Whistle-blower Policy: The Partner is aware of the Whistle-blower policy and Public Grievance mechanism policy of the Company and hereby consents to the same. The Partner further undertakes to adequately sensitize all its employees, partners, officers and directors of such policy. The Partner agrees and gives consent to the Company to undertake adequate investigations into any and all such whistle-blower complaints received by the Company involving the Partner in any way or manner, in accordance with its Whistle-blower policy.
Indemnity.
Partner hereby undertakes to indemnify and keep indemnified the Company, its directors, officers and employees harmless from and against, any and all third party, claims, suits, actions and proceedings, liabilities, losses, damages, costs and expenses, arising directly in connection with the breach and/or omission of any of its obligations or representations specified in this Agreement except to the extent where such loss, damage, cost or expense of any kind (including but not limited to reasonable attorney's fees) is due to any breach of the terms of this Agreement, gross negligence, fraud or willful misconduct of the Partner.
The rights and obligations of the Company and its indemnity under this Clause shall survive the expiry or termination of this Agreement.
Limitation of Liability. .
Notwithstanding any other provision of this agreement to the contrary, in no event will either Party be liable for any special, incidental, indirect, collateral, consequential or punitive damages or lost profits suffered by an indemnified Party, however caused and on any theory of liability, in connection with any damages arising hereunder.
In no event shall the total liability of any Party arising under this Agreement exceed, on a product-by-product basis, the total price paid by the Company for such Product hereunder; provided, however, that nothing in this Clause shall limit or exclude any damages or claims to the extent arising out of the Partner’s gross negligence, fraud or willful misconduct.
Non-Competition:
The Partner agrees and undertakes that during the Term of this Agreement and for a period of two (2) years from the date of expiry or termination hereof, it shall not, directly or indirectly, alone or with others, individually or through or by any corporate or other business entity, undertake any business which is same or similar to the business of the Company or engage with any customer of the Company, including but not limited to the End Client, without the prior written approval of the Company.
Non-Solicitation:
During the Term of this Agreement, and two (2) years after the termination hereof, the Partner will not recruit or solicit any employees (including but not limited to contract employees), contractors, consultants, vendors of the Company who have left the Company’s employment or contractual engagement within two (2) years of the cessation of such employment or engagement, without the prior written approval of the Company.
Exclusivity:
It is expressly agreed and acknowledged by the Partner that this engagement by the Company for procurement of Products is on a non-exclusive basis and the Company shall be free to engage any other party for supply of Products or any other product similar to the Products.
Publicity
The Partner, its employees, agents and any other entity associated with the Partner, shall not use the name, trademark and/or logo of the Company and/or End Client, in any sales or marketing publication or advertisement or promotional material or in any other manner, without the prior written consent of the Company.
Termination and Effects of Termination.
This Agreement shall terminate upon the happening of, the earlier of any one of the following events:
by mutual agreement of the Parties;
a material breach by either Party of any of the terms of this Agreement and if such Party fails to rectify such material breach within thirty (30) calendar days from the date on which such Party receives a notice of breach from the non-breaching Party.

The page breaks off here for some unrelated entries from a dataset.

(* ===== verification/StreamExamples.v ===== *)
(** * The examples that use the market-data stream
    ([examples/quotes_stream.cpp], [examples/paper_trade.cpp])

    Both pass handlers and a state callback that print; here each line is appended
    to a list.  [quotes_stream] prints every last price and candle; [paper_trade] is
    the handler of [PaperTrade.v] on the live stream of [MarketDataStream.v]. *)

From S2P Require Import Prelude StdStrings FixedDecimal DecimalText PrintedText Numeric DecimalDouble.
From S2P Require Import ErrorResult StreamCommon MarketData MarketDataStream StreamStopping.
From S2P Require Import StreamTheorems StreamCallbacks Indicators Strategies PaperTrade.
From stdpp Require Import base numbers list strings.
From Stdlib Require Import ZArith Lia Reals.

#[local] Open Scope Z_scope.

(** The lambda [on_state] of both programs. *)
Definition state_name (s : StreamState) : string :=
  match s with
  | connecting => "connecting" | connected => "connected"
  | disconnected => "disconnected" | stopped => "stopped"
  end.

Definition stream_line (s : StreamState) (e : option Error) : string :=
  "[stream] " +:+ state_name s
    +:+ match e with Some e => ": " +:+ c_str (error_to_string e) | None => "" end.

(** ** quotes_stream.cpp *)

(** The fields read of [pb::LastPrice] and [pb::Candle]. *)
Record LastPrice := MkLastPrice { lp_instrument_uid : string; lp_price : Quotation }.
Record Candle := MkCandle {
  cd_instrument_uid : string;
  cd_open : Quotation; cd_high : Quotation; cd_low : Quotation; cd_close : Quotation;
  cd_volume : Z;
}.

Definition last_price_line (p : LastPrice) : outcome string :=
  t ← quotation_text (lp_price p);
  mret ("last_price " +:+ c_str (lp_instrument_uid p) +:+ " = " +:+ t).

Definition candle_line (c : Candle) : outcome string :=
  o ← quotation_text (cd_open c);
  h ← quotation_text (cd_high c);
  l ← quotation_text (cd_low c);
  cl ← quotation_text (cd_close c);
  mret ("candle " +:+ c_str (cd_instrument_uid c) +:+ " o=" +:+ o +:+ " h=" +:+ h
        +:+ " l=" +:+ l +:+ " c=" +:+ cl +:+ " v=" +:+ int_to_string (cd_volume c)).

(** The lines printed so far; [UB] when a price could not be converted. *)
Definition Screen := outcome (list string).

Section Quotes.
Context `{GrpcCodes}.
Context {Trade OrderBook TradingStatus OpenInterest : Type}.
Context {CandlesResult OrderBookResult TradesResult InfoResult LastPriceResult Ping : Type}.
Abbreviation Response := (@MarketDataResponse Candle Trade OrderBook LastPrice
  TradingStatus OpenInterest CandlesResult OrderBookResult TradesResult InfoResult
  LastPriceResult Ping).

Definition quotes_handlers : @MarketDataHandlers Candle Trade OrderBook LastPrice
    TradingStatus OpenInterest CandlesResult OrderBookResult TradesResult InfoResult
    LastPriceResult Ping Screen :=
  MkHandlers (Some (fun c => print_line (candle_line c))) None None
    (Some (fun p => print_line (last_price_line p))) None None None None.

Definition quotes_on_state (s : StreamState) (e : option Error) (screen : Screen) : Screen :=
  print_line (mret (stream_line s e)) screen.

(** What [main] asks of the stream, with the instruments of the command line. *)
Definition quotes_ids (args : list string) : list string :=
  match args with [] => ["BBG004730N88"%string] | _ => args end.

Definition quotes_calls (args : list string) : list (@label Response) :=
  let ids := quotes_ids args in
  [LStart; LSend (subscribe_last_prices ids) true;
   LSend (subscribe_candles ids SUBSCRIPTION_INTERVAL_ONE_MINUTE false) true; LStop].

(** ** The lines that an event prints *)

Definition event_lines (e : event Response) : list (outcome string) :=
  match e with
  | Notified s err => [mret (stream_line s err)]
  | Delivered (kLastPrice p) => [last_price_line p]
  | Delivered (kCandle c) => [candle_line c]
  | Delivered _ => []
  end.

Abbreviation quotes_callback := (callback (dispatch quotes_handlers) (Some quotes_on_state)).

Lemma callback_prints screen e :
  quotes_callback screen e = foldl (fun w l => print_line l w) screen (event_lines e).
Proof. by destruct e as [s err|[]]. Qed.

In such event, this Agreement will terminate forthwith upon the expiry of the said thirty (30) day period;
any Party (i) files a petition in bankruptcy or a petition seeking reorganization, liquidation, administration (if applicable) or similar relief or such petition is filed against it which is not dismissed or stayed within thirty (30) business days, or (ii) is adjudicated bankrupt or insolvent, or (iii) seeks or consents to the appointment of a trustee, receiver, or administrator, or (iv) admits in writing its inability to pay its debts as they become due;
any Party and/or any of its directors, employees, agents or associates are found to be involved in any immoral or criminal activity including but not limited to fraud, misrepresentation, and/or breach of trust, excluding any minor traffic violations; or
any inquiry/ investigation/ criminal proceedings have been initiated against the other Party pertaining to suspected fraud/ malpractice/ illegal activities, whether in India or in any other country.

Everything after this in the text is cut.